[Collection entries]
Lemma child_subtree P n c :
  node_ok known P n -> subtree P n -> c ∈ n_children n -> node_ok known (n_ledger n) c /\ subtree (n_ledger n) c.
Proof.
  intros Hok Hsub Hc. destruct (node_ok_ledger known genesis _ _ Hok) as (HP & HlP & Hid & _).
  assert (Hcs : Forall (node_ok known (n_ledger n)) (n_children n)) by (by destruct Hok).
  split; [by rewrite Forall_forall in Hcs; apply Hcs|]. intros l Hl.
  assert (Hle : n_ledger n `prefix_of` l) by (etrans; [|exact Hl]; by apply prefix_app_r).
  assert (Hlt : (length (n_ledger n) < length l)%nat) by (apply prefix_length in Hl; rewrite length_app in Hl; cbn in Hl; lia).
  rewrite (Hsub l), (node_total P n l) by (done || by etrans; [apply own_prefix|]).
  apply list_elem_of_split in Hc as (a & b & E). rewrite E in *. apply (total_other known genesis (n_ledger n) a c b l); [done| | |apply below_prefix].
  - rewrite <-E. by destruct Hok.
  - eapply prefix_lookup_Some; [|exact Hl]. by apply list_lookup_middle.
Qed.

Lemma child_branch P n c :
  node_ok known P n -> subtree P n -> c ∈ n_children n -> branch_of m (n_ledger n ++ [sid c]) = n_branch c.
Proof.
  intros Hok Hsub Hc. destruct (child_subtree P n c Hok Hsub Hc) as [Hcok Hcsub].
  rewrite <-(span_branch _ c (S (start_ (n_span c))) Hcok Hcsub) by (destruct Hcok; cbn; lia). f_equal.
  destruct Hcok as [Q sp tip branch cs H1 H2 H3 H4]. cbn. rewrite (take_S_r _ _ (startID sp)) by (apply ancestor_lookup; lia). by rewrite H2.
Qed.

Lemma no_child P n x :
  node_ok known P n -> subtree P n -> (forall c, c ∈ n_children n -> sid c <> x) -> branch_of m (n_ledger n ++ [x]) = 0.
Proof.
  intros Hok Hsub Hx. rewrite (Hsub (n_ledger n ++ [x])), (node_total P n)
    by (done || (rewrite length_app; cbn; lia) || by etrans; [apply own_prefix|apply prefix_app_r]).
  apply total_none. intros l c (d & Hd & Hin)%elem_of_forest. apply bool_decide_false. intros Hl.
  destruct (child_subtree P n d Hok Hsub Hd) as [Hdok _]. destruct (nodes_extend known genesis _ _ _ _ Hdok Hin) as [Hp _].
  destruct (node_ok_ledger known genesis _ _ Hdok) as (_ & _ & Hid & _). apply (Hx d Hd).
  apply (prefix_lookup_Some _ _ _ _ Hid) in Hp. eapply (prefix_lookup_Some _ _ (length (n_ledger n)) x) in Hl; [congruence|].
  by apply list_lookup_middle.
Qed.

Lemma branch_positive P n : node_ok known P n -> dense n -> 1 <= n_branch n.
Proof.
  revert P. induction n as [sp tip branch cs IH] using Node_ind'. intros P Hok Hd.
  inversion Hok as [? ? ? ? ? _ _ _ _ _ Ht Hb Hcs Hden _]; subst. cbn in *. unfold dense in Hd. cbn in Hd.
  destruct (decide (tip = 0)) as [->|]; [|assert (0 <= branches cs); [|lia]].
  - destruct cs as [|c cs]; [cbn in *; lia|]. pose proof (branches_bound _ _ _ c Hcs ltac:(left)).
    apply Forall_cons in IH as [IHc _]. apply Forall_cons in Hcs as [Hc _]. apply Forall_cons in Hden as [Hdc _].
    specialize (IHc _ Hc Hdc). lia.
  - clear -Hcs. induction Hcs as [|c cs Hc _ IHcs]; cbn; [lia|]. destruct (node_ok_branch _ _ _ Hc). lia.
Qed.
End Walk.

(** ** The best child *)

Lemma select_best_spec c cs :
  let (b, o) := select_best c cs in b :: o ≡ₚ c :: cs /\ forall d, d ∈ o -> better d b = false.
Proof.
  revert c. induction cs as [|d ds IH]; intros c; cbn; [split; [done|by intros d ?%elem_of_nil]|].
  destruct (better d c) eqn:E; [specialize (IH d)|specialize (IH c)]; destruct (select_best _ ds) as [b o]; destruct IH as [Hp Hb];
    (split; [rewrite Permutation_swap, Hp; done || apply Permutation_swap|]); intros e [->|He]%elem_of_cons; [|by apply Hb| |by apply Hb].
  - assert (Hd : d = b \/ better d b = false).
    { assert (Hin : d ∈ b :: o) by (rewrite Hp; left). apply elem_of_cons in Hin as [|]; [by left|right; by apply Hb]. }
    destruct Hd as [<-|Hd]; unfold better in *; lia.
  - assert (Hc : c = b \/ better c b = false).
    { assert (Hin : c ∈ b :: o) by (rewrite Hp; left). apply elem_of_cons in Hin as [|]; [by left|right; by apply Hb]. }
    destruct Hc as [<-|Hc]; [done|]. unfold better in *; lia.
Qed.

» Work to complete:
What lines in the entries above hold "Hdok"? Copy every one.

» Solved exercise:
  destruct (child_subtree P n d Hok Hsub Hd) as [Hdok _]. destruct (nodes_extend known genesis _ _ _ _ Hdok Hin) as [Hp _].
  destruct (node_ok_ledger known genesis _ _ Hdok) as (_ & _ & Hid & _). apply (Hx d Hd).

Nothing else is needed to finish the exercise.